Sisyphus, the legendary ancient king connected with the founding of Corinth, who suffered eternally the Underworld by having to push an ever-downwards-rolling rock up a hill, may have fathered the cunning Greek hero Odysseus. More firmly, Sisyphus had a grandson named Bellerophon who was too handsome for his own good. Whether his father was the sea god Poseidon -- as Bellerophon's future father-in-law decided it must be -- or the mortal King Glaucus of Corinth was not known. Bellerophon had to leave Corinth in expiation for the crime of killing his brother, so he went to the king in the land of the Argives, Proetus, whose wife was Antea. Antea tried to seduce Bellerophon, but he would have nothing to do with her. Humiliated, she told her husband that Bellerophon had tried to rape her.

Proetus was bound by the customs surrounding hospitality and couldn't kill his guest, so he sent Bellerophon to his father-in-law, the king in Lycia, with a note telling the Lycian king to kill the bearer of the note [this happens in Shakespeare's Hamlet, but it's Rosenkrantz and Guildenstern who actually carry the note].

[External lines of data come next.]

(* ===== verification/Effects.v ===== *)
(** * Computations with state and errors

    [async fn]s of the engine read and write the database and may return an
    error or panic; the writes done before an error are not undone. A
    computation takes the state and returns its outcome with the final state. *)
From S2P Require Import Prelude.

Definition eff (S E A : Type) : Type := S -> outcome E A * S.

#[export] Instance eff_ret S E : MRet (eff S E) := fun _ a s => (Ok a, s).
#[export] Instance eff_bind S E : MBind (eff S E) := fun _ _ f m s =>
  match m s with
  | (Ok a, s') => f a s'
  | (Err e, s') => (Err e, s')
  | (Panic p, s') => (Panic p, s')
  end.

(** A pure fallible computation. *)
Definition lift {S E A} (m : outcome E A) : eff S E A := fun s => (m, s).
(** [return Err(e)] and [panic!]. *)
Definition throw {S E A} (e : E) : eff S E A := fun s => (Err e, s).
Definition panic {S E A} (msg : string) : eff S E A := fun s => (Panic msg, s).
(** Reading something off the state. *)
Definition reads {S E A} (f : S -> A) : eff S E A := fun s => (Ok (f s), s).
(** [map_err] and the conversion [?] does. *)
Definition eff_map_err {S E F A} (f : E -> F) (m : eff S E A) : eff S F A := fun s =>
  let '(r, s') := m s in (map_err f r, s').
(** The result of [m] as a value, as in [match m.await { Ok(..) => .., Err(..) => .. }]. *)
Definition attempt {S E A} (m : eff S E A) : eff S E (A + E) := fun s =>
  match m s with
  | (Ok a, s') => (Ok (inl a), s')
  | (Err e, s') => (Ok (inr e), s')
  | (Panic p, s') => (Panic p, s')
  end.
(** A [for] loop. *)
Fixpoint eff_for {S E A} (f : A -> eff S E unit) (l : list A) : eff S E unit :=
  match l with
  | [] => mret ()
  | a :: l => _ ← f a; eff_for f l
  end.

(** [map] and [collect] into a [Result]. *)
Fixpoint eff_map {S E A B} (f : A -> eff S E B) (l : list A) : eff S E (list B) :=
  match l with
  | [] => mret []
  | a :: l => b ← f a; bs ← eff_map f l; mret (b :: bs)
  end.

Lemma eff_bind_Ok {S E A B} (f : A -> eff S E B) (m : eff S E A) s a s' :
  m s = (Ok a, s') -> (m ≫= f) s = f a s'.
Proof. unfold mbind, eff_bind. by intros ->. Qed.
Lemma eff_bind_Err {S E A B} (f : A -> eff S E B) (m : eff S E A) s e s' :
  m s = (Err e, s') -> (m ≫= f) s = (Err e, s').
Proof. unfold mbind, eff_bind. by intros ->. Qed.
Lemma eff_bind_keeps {S E A B} (f : A -> eff S E B) (m : eff S E A) s :
  (m s).2 = s -> (forall a, (f a s).2 = s) -> ((m ≫= f) s).2 = s.
Proof. unfold mbind, eff_bind. intros Hm Hf. destruct (m s) as [[a| |] s']; cbn in *; subst; auto. Qed.
Lemma attempt_Ok {S E A} (m : eff S E A) s a s' :
  m s = (Ok a, s') -> attempt m s = (Ok (inl a), s').
Proof. unfold attempt. by intros ->. Qed.
Lemma attempt_Err {S E A} (m : eff S E A) s e s' :
  m s = (Err e, s') -> attempt m s = (Ok (inr e), s').
Proof. unfold attempt. by intros ->. Qed.

Lemma eff_for_app {S E A} (f : A -> eff S E unit) l1 l2 s :
  eff_for f (l1 ++ l2) s = (eff_for f l1 ≫= fun _ => eff_for f l2) s.
Proof.
  revert s. induction l1 as [|a l1 IH]; intros s; [done|]. cbn [eff_for app].
  unfold mbind, eff_bind in *. destruct (f a s) as [[[]| |] s1]; [apply IH|done|done].
Qed.

(** A [for] loop that updates a local variable. *)
Fixpoint eff_fold {S E A B} (f : B -> A -> eff S E B) (l : list A) (b : B) : eff S E B :=
  match l with
  | [] => mret b
  | a :: l => b' ← f b a; eff_fold f l b'
  end.

Lemma eff_fold_keeps {S E A B} (f : B -> A -> eff S E B) (s : S) (l : list A) b :
  (forall b a, (f b a s).2 = s) -> (eff_fold f l b s).2 = s.
Proof.
  intros Hf. revert b. induction l as [|a l IH]; intros b; cbn [eff_fold]; [done|].
  unfold mbind at 1, eff_bind. specialize (Hf b a). destruct (f b a s) as [[b1| |] s1]; cbn in *; subst; [apply IH|done..].
Qed.
(** In a loop that leaves the state alone: if every round that ends in [P]
    started in [P] and established [Q], so did the whole loop. *)
Lemma eff_fold_back {S E A B} (f : B -> A -> eff S E B) (P : B -> Prop) (Q : A -> Prop) (s : S) (l : list A) b b' s' :
  (forall b a, (f b a s).2 = s) ->
  (forall b a b', f b a s = (Ok b', s) -> P b' -> P b /\ Q a) ->
  eff_fold f l b s = (Ok b', s') -> P b' -> P b /\ forall a, a ∈ l -> Q a.
Proof.
  intros Hk Hf. revert b. induction l as [|a l IH]; intros b; cbn [eff_fold].
  - intros [= <- <-] HP. split; [done|]. intros x Hx. inversion Hx.
  - unfold mbind at 1, eff_bind. pose proof (Hk b a) as Hs. destruct (f b a s) as [[b1| |] s1] eqn:Ef; try discriminate.
    cbn in Hs. subst s1. intros Hl HP. destruct (IH _ Hl HP) as [H1 H2]. destruct (Hf _ _ _ Ef H1) as [H3 H4].
    split; [done|]. intros x [->|Hx]%elem_of_cons; auto.
Qed.
(** A loop whose rounds all succeed and leave the state alone. *)
Lemma eff_fold_ok {S E A B} (f : B -> A -> eff S E B) (s : S) (l : list A) b :
  (forall b a, a ∈ l -> exists b', f b a s = (Ok b', s)) -> exists b', eff_fold f l b s = (Ok b', s).
Proof.
  revert b. induction l as [|a l IH]; intros b Hf; cbn [eff_fold]; [by eexists|].
  destruct (Hf b a) as [b1 Hb]; [constructor|]. rewrite (eff_bind_Ok _ _ _ _ _ Hb). apply IH.
  intros b2 x Hx. apply Hf. by constructor.
Qed.

(** * Diagnostics of destructive changes (destructive_changes_checker.rs) *)
Record MigrationWarning : Type := mkMigrationWarning { warning_description : string }.
Record MigrationError : Type := mkMigrationError {
  error_tpe : string; error_description : string; error_field : option string }.
Record UnexecutableMigration : Type := mkUnexecutableMigration { unexecutable_description : string }.

Record DestructiveChangeDiagnostics : Type := mkDiagnostics {
  diag_errors : list MigrationError;
  diag_warnings : list MigrationWarning;
  diag_unexecutable : list UnexecutableMigration;
}.
Definition Diagnostics_new : DestructiveChangeDiagnostics := mkDiagnostics [] [] [].
Definition add_warning (w : option MigrationWarning) (d : DestructiveChangeDiagnostics) :
    DestructiveChangeDiagnostics :=
  match w with
  | Some w => mkDiagnostics (diag_errors d) (diag_warnings d ++ [w]) (diag_unexecutable d)
  | None => d
  end.
Definition has_warnings (d : DestructiveChangeDiagnostics) : bool :=
  match diag_warnings d with [] => false | _ => true end.
Definition add_unexecutable (u : UnexecutableMigration) (d : DestructiveChangeDiagnostics) :
    DestructiveChangeDiagnostics :=
  mkDiagnostics (diag_errors d) (diag_warnings d) (diag_unexecutable d ++ [u]).
Definition warn_about_unexecutable_migrations (d : DestructiveChangeDiagnostics) : DestructiveChangeDiagnostics :=
  mkDiagnostics (diag_errors d)
    (diag_warnings d ++ ((fun u => mkMigrationWarning (unexecutable_description u)) <$> diag_unexecutable d))
    (diag_unexecutable d).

Once again, hospitality prevented the king of Lycia from killing his guest. Instead, the king sent Bellerophon on successive quests to kill the Chimera, the Solymi, and the Amazons. Afterwards, the king of Lycia gave him a daughter as wife.
The following is from a public domain translation of the Iliad, translated by Samuel Butler:
There is a city in the heart of Argos, pasture land of horses, called Ephyra, where Sisyphus lived, who was the craftiest of all mankind. He was the son of Aeolus, and had a son named Glaucus, who was father to Bellerophon, whom heaven endowed with the most surpassing comeliness and beauty. But Proteus devised his ruin, and being stronger than he, drove him from the land of the Argives, over which Jove [Zeus] had made him ruler. For Antea, wife of Proetus, lusted after him, and would have had him lie with her in secret; but Bellerophon was an honourable man and would not, so she told lies about him to Proteus. 'Proetus,' said she, 'kill Bellerophon or die, for he would have had converse with me against my will.' The king was angered, but shrank from killing Bellerophon, so he sent him to Lycia with lying letters of introduction, written on a folded tablet, and containing much ill against the bearer. He bade Bellerophon show these letters to his father-in-law, to the end that he might thus perish; Bellerophon therefore went to Lycia, and the gods convoyed him safely.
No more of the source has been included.